== Given entries ==

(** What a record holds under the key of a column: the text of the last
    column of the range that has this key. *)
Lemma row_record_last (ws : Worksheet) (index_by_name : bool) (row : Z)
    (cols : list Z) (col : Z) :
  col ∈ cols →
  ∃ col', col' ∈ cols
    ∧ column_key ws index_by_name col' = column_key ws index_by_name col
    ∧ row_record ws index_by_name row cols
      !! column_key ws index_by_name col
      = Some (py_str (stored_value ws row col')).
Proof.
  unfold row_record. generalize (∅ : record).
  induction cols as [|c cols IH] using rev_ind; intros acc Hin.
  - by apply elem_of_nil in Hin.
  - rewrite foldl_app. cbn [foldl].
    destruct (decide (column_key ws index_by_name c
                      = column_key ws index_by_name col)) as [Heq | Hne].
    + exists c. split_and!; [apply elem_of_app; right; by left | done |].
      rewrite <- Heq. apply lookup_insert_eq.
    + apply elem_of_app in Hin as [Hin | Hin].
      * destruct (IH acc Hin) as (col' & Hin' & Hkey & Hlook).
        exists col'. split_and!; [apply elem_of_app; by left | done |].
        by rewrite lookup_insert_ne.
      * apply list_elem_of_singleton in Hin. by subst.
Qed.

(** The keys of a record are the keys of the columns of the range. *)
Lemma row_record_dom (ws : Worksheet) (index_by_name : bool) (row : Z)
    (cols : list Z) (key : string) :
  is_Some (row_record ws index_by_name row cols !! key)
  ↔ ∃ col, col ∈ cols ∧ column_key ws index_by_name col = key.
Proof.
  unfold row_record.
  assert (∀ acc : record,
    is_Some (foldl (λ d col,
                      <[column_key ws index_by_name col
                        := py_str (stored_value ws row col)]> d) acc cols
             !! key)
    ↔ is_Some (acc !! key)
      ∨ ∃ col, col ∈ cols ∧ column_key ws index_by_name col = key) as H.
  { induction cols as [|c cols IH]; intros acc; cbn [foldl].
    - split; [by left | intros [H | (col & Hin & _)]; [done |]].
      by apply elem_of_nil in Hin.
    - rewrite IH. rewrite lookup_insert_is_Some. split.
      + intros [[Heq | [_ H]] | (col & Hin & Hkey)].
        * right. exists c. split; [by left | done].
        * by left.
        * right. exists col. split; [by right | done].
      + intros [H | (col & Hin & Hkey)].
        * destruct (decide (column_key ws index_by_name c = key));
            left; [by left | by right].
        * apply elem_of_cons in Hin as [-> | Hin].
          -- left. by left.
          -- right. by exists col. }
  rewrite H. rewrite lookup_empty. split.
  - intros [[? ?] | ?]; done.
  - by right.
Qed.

===

• **Assignment**:
Would you restate the material above word for word?

• **Result for this exercise**:
(** What a record holds under the key of a column: the text of the last
    column of the range that has this key. *)
Lemma row_record_last (ws : Worksheet) (index_by_name : bool) (row : Z)
    (cols : list Z) (col : Z) :
  col ∈ cols →
  ∃ col', col' ∈ cols
    ∧ column_key ws index_by_name col' = column_key ws index_by_name col
    ∧ row_record ws index_by_name row cols
      !! column_key ws index_by_name col
      = Some (py_str (stored_value ws row col')).
Proof.
  unfold row_record. generalize (∅ : record).
  induction cols as [|c cols IH] using rev_ind; intros acc Hin.
  - by apply elem_of_nil in Hin.
  - rewrite foldl_app. cbn [foldl].
    destruct (decide (column_key ws index_by_name c
                      = column_key ws index_by_name col)) as [Heq | Hne].
    + exists c. split_and!; [apply elem_of_app; right; by left | done |].
      rewrite <- Heq. apply lookup_insert_eq.
    + apply elem_of_app in Hin as [Hin | Hin].
      * destruct (IH acc Hin) as (col' & Hin' & Hkey & Hlook).
        exists col'. split_and!; [apply elem_of_app; by left | done |].
        by rewrite lookup_insert_ne.
      * apply list_elem_of_singleton in Hin. by subst.
Qed.

(** The keys of a record are the keys of the columns of the range. *)
Lemma row_record_dom (ws : Worksheet) (index_by_name : bool) (row : Z)
    (cols : list Z) (key : string) :
  is_Some (row_record ws index_by_name row cols !! key)
  ↔ ∃ col, col ∈ cols ∧ column_key ws index_by_name col = key.
Proof.
  unfold row_record.
  assert (∀ acc : record,
    is_Some (foldl (λ d col,
                      <[column_key ws index_by_name col
                        := py_str (stored_value ws row col)]> d) acc cols
             !! key)
    ↔ is_Some (acc !! key)
      ∨ ∃ col, col ∈ cols ∧ column_key ws index_by_name col = key) as H.
  { induction cols as [|c cols IH]; intros acc; cbn [foldl].
    - split; [by left | intros [H | (col & Hin & _)]; [done |]].
      by apply elem_of_nil in Hin.
    - rewrite IH. rewrite lookup_insert_is_Some. split.
      + intros [[Heq | [_ H]] | (col & Hin & Hkey)].
        * right. exists c. split; [by left | done].
        * by left.
        * right. exists col. split; [by right | done].
      + intros [H | (col & Hin & Hkey)].
        * destruct (decide (column_key ws index_by_name c = key));
            left; [by left | by right].
        * apply elem_of_cons in Hin as [-> | Hin].
          -- left. by left.
          -- right. by exists col. }
  rewrite H. rewrite lookup_empty. split.
  - intros [[? ?] | ?]; done.
  - by right.
Qed.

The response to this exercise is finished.